• [TASK TO COMPLETE]
Transcribe the stretch of entries below from the line with "(** [Octree_node<host_domain>::get_octant] *)" through the line with "(** [Octree_node<device_domain>::get_octant] (the", exactly and with both ends included; leave out all other lines.

• [GIVEN DATA]
* * * * * * *
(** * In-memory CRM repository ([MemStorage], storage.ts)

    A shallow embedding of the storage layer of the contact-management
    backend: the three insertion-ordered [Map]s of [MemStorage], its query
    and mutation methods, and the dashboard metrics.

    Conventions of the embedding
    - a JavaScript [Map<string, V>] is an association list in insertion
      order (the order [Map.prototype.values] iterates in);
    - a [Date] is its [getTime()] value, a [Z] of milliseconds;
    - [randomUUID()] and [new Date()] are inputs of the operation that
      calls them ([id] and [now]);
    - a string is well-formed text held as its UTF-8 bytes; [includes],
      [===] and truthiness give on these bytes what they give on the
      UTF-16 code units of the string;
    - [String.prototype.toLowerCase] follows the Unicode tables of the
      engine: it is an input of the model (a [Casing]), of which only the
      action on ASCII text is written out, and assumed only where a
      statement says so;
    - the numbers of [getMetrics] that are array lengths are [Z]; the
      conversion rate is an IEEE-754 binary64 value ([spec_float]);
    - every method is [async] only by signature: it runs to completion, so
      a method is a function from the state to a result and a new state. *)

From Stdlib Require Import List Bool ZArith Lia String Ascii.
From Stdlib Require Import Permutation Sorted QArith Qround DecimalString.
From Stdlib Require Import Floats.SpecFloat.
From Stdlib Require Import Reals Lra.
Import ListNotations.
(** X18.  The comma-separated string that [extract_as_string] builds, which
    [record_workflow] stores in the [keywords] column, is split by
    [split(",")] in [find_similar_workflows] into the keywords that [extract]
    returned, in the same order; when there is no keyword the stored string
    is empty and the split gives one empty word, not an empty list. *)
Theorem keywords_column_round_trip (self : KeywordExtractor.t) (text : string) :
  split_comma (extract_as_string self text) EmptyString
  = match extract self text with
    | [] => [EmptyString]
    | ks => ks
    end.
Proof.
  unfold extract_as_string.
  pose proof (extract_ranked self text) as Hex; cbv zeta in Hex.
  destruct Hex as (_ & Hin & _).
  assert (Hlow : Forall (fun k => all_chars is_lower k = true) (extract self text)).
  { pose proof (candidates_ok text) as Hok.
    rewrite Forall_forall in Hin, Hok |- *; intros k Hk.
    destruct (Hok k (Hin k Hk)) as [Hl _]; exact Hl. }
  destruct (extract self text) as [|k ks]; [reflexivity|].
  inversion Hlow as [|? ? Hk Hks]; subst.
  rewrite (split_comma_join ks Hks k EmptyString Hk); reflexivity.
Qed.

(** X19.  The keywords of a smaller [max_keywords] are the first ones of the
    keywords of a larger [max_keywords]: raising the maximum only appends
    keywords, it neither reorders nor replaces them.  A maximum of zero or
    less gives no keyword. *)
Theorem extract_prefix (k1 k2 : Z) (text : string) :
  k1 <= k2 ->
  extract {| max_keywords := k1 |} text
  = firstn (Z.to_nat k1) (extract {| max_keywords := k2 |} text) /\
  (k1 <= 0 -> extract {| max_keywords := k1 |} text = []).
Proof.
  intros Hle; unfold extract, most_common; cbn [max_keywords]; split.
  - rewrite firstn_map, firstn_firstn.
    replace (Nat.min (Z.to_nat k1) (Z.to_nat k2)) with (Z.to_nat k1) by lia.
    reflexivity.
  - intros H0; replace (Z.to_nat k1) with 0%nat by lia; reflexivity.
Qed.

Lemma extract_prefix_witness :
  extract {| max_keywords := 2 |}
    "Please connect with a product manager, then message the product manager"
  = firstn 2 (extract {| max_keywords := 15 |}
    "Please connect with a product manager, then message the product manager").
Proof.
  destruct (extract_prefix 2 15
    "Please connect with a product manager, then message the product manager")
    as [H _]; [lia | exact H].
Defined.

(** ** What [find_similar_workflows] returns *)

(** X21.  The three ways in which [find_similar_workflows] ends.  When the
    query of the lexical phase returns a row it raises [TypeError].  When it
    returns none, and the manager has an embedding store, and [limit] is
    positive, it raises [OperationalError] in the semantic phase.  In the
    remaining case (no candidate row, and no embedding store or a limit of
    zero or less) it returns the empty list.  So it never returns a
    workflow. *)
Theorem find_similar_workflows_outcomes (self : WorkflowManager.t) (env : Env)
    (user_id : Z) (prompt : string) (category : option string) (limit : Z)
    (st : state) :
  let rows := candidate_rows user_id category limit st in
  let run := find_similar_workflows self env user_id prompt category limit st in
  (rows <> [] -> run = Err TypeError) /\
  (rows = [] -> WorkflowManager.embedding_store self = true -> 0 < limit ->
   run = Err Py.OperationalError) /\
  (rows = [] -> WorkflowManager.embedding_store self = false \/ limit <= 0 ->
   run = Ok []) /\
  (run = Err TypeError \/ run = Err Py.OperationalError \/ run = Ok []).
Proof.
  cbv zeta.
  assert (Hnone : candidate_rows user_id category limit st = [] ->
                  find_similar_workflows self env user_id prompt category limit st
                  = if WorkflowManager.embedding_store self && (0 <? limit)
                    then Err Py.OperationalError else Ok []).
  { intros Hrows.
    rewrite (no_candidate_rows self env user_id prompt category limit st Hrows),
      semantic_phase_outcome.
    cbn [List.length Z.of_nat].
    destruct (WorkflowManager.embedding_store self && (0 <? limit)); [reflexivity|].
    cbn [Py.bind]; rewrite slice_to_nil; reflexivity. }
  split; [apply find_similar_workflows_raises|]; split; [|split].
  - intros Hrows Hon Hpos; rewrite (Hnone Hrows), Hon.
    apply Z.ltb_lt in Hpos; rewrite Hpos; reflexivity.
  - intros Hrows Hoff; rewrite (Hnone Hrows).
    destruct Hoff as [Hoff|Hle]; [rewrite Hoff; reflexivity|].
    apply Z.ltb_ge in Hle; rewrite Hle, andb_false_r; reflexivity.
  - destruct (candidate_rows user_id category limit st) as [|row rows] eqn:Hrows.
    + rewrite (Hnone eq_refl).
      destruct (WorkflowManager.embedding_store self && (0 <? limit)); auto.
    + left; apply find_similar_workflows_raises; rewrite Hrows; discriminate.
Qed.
* * * * * * *
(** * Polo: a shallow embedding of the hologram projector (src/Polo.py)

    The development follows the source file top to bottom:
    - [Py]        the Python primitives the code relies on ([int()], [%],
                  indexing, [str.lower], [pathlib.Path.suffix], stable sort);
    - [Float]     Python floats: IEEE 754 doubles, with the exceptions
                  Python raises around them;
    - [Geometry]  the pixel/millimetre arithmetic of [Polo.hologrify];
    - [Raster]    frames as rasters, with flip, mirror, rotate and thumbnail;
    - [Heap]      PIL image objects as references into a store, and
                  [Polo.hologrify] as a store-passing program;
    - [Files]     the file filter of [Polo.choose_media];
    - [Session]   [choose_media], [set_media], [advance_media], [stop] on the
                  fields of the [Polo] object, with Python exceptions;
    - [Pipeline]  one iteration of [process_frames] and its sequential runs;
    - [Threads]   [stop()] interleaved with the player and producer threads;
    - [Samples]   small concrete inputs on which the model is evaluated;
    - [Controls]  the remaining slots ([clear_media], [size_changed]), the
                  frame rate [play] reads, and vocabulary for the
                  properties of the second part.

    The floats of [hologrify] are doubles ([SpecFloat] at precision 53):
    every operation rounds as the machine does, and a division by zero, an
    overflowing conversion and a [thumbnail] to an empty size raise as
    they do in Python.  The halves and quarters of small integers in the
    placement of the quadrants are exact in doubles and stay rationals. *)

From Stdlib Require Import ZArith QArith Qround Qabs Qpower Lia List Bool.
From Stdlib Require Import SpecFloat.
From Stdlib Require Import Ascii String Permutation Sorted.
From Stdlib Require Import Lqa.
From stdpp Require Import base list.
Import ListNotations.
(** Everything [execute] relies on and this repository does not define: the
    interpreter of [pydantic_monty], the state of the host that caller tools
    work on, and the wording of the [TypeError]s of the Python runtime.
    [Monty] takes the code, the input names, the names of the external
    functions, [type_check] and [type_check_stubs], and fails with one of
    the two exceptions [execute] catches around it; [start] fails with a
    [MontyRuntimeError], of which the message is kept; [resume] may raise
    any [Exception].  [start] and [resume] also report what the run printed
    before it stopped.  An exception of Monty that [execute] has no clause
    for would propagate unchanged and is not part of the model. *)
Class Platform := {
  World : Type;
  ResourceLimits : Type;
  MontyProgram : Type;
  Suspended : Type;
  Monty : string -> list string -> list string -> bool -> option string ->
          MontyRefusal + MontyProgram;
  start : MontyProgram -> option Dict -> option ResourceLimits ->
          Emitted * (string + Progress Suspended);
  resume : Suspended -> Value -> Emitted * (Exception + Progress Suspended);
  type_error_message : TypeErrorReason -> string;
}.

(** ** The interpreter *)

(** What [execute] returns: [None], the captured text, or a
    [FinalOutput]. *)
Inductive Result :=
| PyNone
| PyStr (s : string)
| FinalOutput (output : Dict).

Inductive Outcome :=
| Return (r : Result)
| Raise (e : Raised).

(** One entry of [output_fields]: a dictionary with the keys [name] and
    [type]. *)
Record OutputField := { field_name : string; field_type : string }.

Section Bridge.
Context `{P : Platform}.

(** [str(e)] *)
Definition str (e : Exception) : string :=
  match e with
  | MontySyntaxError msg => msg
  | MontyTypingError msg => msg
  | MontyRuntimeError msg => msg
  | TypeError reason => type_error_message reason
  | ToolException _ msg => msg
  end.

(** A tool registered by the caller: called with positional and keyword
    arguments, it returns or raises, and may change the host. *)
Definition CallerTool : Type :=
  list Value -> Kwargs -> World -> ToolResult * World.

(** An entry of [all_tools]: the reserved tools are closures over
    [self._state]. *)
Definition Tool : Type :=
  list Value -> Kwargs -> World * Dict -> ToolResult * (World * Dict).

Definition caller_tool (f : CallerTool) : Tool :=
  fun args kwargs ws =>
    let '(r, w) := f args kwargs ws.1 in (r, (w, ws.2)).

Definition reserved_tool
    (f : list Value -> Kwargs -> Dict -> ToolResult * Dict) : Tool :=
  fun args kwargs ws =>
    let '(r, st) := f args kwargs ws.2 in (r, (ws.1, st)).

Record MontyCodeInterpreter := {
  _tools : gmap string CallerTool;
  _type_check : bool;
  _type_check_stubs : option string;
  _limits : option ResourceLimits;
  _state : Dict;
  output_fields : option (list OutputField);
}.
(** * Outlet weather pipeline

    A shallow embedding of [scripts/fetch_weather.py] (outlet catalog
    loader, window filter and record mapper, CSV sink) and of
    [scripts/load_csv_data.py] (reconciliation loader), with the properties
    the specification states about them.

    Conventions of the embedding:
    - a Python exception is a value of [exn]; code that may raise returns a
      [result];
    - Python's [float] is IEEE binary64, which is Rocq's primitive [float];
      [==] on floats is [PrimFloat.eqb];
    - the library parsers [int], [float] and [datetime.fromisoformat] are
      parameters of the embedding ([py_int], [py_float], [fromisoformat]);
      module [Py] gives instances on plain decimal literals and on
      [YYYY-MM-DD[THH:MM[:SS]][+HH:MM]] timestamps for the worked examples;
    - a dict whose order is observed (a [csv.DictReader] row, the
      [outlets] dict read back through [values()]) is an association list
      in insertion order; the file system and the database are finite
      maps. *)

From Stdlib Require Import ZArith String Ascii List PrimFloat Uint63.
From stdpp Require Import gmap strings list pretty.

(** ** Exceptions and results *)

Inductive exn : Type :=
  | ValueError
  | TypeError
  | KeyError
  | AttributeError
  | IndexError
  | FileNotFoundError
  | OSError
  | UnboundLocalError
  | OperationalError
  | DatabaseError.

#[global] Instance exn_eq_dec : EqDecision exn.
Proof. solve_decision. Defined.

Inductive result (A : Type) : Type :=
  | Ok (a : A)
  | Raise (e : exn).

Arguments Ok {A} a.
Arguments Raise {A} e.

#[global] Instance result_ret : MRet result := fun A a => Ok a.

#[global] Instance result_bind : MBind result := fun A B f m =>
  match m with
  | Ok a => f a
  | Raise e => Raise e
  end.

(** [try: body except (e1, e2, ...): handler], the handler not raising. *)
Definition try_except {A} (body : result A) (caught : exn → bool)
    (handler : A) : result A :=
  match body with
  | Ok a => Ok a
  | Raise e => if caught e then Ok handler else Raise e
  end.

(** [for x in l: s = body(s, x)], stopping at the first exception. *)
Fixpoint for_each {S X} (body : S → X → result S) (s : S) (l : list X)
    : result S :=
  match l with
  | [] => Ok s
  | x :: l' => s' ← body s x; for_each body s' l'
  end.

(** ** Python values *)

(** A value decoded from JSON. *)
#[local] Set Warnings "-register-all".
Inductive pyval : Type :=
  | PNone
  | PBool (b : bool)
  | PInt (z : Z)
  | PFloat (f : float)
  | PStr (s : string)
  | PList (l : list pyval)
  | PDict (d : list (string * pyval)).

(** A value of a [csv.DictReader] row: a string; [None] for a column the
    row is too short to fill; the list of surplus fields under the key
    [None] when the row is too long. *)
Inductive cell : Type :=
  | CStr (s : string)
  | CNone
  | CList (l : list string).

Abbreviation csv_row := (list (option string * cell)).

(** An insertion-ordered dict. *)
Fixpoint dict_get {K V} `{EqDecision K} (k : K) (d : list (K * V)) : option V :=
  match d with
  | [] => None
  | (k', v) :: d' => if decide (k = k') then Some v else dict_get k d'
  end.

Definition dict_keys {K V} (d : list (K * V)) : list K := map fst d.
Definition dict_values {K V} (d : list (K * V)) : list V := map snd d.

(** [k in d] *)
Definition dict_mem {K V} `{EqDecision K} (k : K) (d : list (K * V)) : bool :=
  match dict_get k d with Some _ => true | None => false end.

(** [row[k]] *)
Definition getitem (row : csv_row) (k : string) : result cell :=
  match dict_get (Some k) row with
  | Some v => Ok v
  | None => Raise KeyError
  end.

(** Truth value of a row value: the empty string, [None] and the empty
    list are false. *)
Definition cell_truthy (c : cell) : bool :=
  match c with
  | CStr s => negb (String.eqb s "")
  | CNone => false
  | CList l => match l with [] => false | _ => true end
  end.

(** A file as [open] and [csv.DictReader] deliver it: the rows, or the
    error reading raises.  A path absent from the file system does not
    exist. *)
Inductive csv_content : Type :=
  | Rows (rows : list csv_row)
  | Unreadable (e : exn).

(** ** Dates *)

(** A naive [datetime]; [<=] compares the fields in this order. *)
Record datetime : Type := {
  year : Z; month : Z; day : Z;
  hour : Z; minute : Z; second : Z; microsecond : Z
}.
* * * * * * *
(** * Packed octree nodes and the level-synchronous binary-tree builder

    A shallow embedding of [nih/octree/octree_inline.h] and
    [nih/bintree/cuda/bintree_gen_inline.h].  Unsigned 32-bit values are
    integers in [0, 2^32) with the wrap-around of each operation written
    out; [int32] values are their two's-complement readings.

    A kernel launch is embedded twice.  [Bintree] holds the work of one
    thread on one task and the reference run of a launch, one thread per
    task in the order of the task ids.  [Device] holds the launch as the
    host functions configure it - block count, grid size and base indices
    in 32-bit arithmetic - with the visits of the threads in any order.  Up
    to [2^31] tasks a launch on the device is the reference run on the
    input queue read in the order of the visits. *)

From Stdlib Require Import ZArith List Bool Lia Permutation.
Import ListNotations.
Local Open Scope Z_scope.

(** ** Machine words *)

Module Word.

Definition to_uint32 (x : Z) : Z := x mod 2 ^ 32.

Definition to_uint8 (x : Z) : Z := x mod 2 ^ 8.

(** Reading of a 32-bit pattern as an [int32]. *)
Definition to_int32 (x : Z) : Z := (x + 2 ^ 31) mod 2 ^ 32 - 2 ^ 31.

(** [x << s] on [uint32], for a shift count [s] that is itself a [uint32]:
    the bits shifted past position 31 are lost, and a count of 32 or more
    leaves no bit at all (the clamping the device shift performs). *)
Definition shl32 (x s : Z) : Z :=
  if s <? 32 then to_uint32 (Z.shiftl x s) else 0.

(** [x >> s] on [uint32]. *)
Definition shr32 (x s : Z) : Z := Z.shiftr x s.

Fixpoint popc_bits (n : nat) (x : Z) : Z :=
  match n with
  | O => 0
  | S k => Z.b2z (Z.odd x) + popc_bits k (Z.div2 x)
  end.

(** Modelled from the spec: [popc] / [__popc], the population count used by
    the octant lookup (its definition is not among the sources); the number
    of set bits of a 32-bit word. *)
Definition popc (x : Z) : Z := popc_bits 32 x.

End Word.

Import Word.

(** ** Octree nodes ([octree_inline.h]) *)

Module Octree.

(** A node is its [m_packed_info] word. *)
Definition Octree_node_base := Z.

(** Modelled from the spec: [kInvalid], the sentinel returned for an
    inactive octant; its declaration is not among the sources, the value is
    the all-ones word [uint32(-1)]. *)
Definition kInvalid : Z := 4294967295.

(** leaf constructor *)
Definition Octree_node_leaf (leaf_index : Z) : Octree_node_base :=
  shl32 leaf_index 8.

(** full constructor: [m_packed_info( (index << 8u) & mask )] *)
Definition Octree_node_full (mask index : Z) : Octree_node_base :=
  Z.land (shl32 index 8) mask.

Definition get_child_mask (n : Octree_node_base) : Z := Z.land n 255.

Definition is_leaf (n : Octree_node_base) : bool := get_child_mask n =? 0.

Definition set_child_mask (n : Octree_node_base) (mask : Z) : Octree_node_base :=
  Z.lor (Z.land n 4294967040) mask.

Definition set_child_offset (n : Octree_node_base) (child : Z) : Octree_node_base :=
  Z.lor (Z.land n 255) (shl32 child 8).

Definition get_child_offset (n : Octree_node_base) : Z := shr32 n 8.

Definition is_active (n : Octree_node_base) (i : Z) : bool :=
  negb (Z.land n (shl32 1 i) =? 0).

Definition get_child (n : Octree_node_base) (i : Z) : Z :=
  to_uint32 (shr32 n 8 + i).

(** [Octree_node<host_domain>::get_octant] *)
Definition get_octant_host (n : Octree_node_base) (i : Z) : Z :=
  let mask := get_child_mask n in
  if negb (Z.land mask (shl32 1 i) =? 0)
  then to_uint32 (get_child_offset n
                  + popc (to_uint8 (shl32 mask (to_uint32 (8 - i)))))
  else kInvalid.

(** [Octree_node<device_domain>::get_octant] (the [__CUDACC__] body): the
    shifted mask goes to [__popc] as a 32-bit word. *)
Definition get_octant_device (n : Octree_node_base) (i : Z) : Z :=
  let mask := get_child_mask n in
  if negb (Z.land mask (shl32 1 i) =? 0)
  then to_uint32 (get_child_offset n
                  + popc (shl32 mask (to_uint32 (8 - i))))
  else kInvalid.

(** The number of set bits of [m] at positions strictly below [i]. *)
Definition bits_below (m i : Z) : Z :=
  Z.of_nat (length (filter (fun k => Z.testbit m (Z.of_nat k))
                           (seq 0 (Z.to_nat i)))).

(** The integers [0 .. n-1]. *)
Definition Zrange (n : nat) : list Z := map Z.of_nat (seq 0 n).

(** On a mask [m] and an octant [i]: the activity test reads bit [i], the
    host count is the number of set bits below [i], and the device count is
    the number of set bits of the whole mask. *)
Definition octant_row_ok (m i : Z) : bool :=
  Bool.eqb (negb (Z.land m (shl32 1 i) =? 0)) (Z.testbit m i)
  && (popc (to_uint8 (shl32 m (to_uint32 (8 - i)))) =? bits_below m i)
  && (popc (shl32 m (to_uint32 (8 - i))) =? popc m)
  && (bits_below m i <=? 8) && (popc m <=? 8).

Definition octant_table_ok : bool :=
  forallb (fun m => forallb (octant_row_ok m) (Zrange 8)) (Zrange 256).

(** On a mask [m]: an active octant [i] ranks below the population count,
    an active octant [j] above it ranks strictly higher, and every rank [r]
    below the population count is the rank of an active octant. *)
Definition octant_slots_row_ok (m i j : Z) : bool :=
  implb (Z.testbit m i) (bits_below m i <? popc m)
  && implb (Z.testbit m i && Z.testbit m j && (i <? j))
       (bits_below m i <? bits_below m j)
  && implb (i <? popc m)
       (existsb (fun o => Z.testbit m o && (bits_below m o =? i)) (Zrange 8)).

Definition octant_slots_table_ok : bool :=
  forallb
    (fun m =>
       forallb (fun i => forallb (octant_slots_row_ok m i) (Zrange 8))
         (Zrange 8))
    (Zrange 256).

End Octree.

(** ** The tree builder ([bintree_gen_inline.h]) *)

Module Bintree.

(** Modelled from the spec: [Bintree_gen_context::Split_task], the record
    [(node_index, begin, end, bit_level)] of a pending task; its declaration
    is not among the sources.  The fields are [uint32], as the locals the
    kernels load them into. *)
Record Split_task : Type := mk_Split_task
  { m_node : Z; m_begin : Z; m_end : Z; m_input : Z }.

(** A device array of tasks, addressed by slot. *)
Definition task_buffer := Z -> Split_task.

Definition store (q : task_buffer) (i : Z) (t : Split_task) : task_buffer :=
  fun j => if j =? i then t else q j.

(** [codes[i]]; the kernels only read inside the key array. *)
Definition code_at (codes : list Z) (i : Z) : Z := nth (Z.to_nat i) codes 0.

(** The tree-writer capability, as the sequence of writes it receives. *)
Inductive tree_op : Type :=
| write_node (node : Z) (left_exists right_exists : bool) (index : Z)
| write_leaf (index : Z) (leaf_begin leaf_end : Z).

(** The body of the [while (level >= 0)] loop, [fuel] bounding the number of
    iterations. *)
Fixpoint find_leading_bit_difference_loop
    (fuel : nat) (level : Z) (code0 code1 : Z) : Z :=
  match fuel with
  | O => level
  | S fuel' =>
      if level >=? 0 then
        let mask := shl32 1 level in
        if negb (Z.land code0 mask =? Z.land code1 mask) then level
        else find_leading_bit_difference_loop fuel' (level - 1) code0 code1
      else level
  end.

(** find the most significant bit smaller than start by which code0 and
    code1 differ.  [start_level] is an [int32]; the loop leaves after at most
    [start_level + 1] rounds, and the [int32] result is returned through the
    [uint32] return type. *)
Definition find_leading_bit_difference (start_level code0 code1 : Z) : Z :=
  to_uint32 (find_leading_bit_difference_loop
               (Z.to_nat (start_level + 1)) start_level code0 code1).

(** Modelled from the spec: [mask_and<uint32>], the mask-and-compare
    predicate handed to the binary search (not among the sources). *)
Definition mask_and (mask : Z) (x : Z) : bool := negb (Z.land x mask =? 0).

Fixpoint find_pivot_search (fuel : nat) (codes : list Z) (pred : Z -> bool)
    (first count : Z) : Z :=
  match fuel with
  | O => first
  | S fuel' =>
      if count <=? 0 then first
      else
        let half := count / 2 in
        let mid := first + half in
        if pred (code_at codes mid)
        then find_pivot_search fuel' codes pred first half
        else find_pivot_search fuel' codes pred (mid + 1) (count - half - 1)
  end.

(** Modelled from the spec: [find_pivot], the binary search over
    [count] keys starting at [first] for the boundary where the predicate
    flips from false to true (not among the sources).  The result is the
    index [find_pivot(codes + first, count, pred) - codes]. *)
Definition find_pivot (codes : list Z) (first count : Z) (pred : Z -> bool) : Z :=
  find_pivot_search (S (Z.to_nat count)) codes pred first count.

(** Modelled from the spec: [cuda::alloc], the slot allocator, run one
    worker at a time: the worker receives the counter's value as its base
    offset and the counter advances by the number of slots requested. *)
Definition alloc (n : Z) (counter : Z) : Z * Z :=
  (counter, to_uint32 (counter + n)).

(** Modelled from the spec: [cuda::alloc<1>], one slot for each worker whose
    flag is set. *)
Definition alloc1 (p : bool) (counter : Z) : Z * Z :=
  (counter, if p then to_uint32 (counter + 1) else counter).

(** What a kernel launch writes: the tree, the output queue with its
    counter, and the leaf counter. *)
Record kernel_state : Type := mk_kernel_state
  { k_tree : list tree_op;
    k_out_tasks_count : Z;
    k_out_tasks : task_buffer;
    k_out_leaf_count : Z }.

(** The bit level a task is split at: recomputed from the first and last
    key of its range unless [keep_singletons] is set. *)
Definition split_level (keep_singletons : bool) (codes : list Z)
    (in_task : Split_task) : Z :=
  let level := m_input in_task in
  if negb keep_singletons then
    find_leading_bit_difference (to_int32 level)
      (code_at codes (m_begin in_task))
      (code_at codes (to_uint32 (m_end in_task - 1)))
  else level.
* * * * * * *
• [RESPONSE BELOW]
(** [Octree_node<host_domain>::get_octant] *)
Definition get_octant_host (n : Octree_node_base) (i : Z) : Z :=
  let mask := get_child_mask n in
  if negb (Z.land mask (shl32 1 i) =? 0)
  then to_uint32 (get_child_offset n
                  + popc (to_uint8 (shl32 mask (to_uint32 (8 - i)))))
  else kInvalid.

(** [Octree_node<device_domain>::get_octant] (the [__CUDACC__] body): the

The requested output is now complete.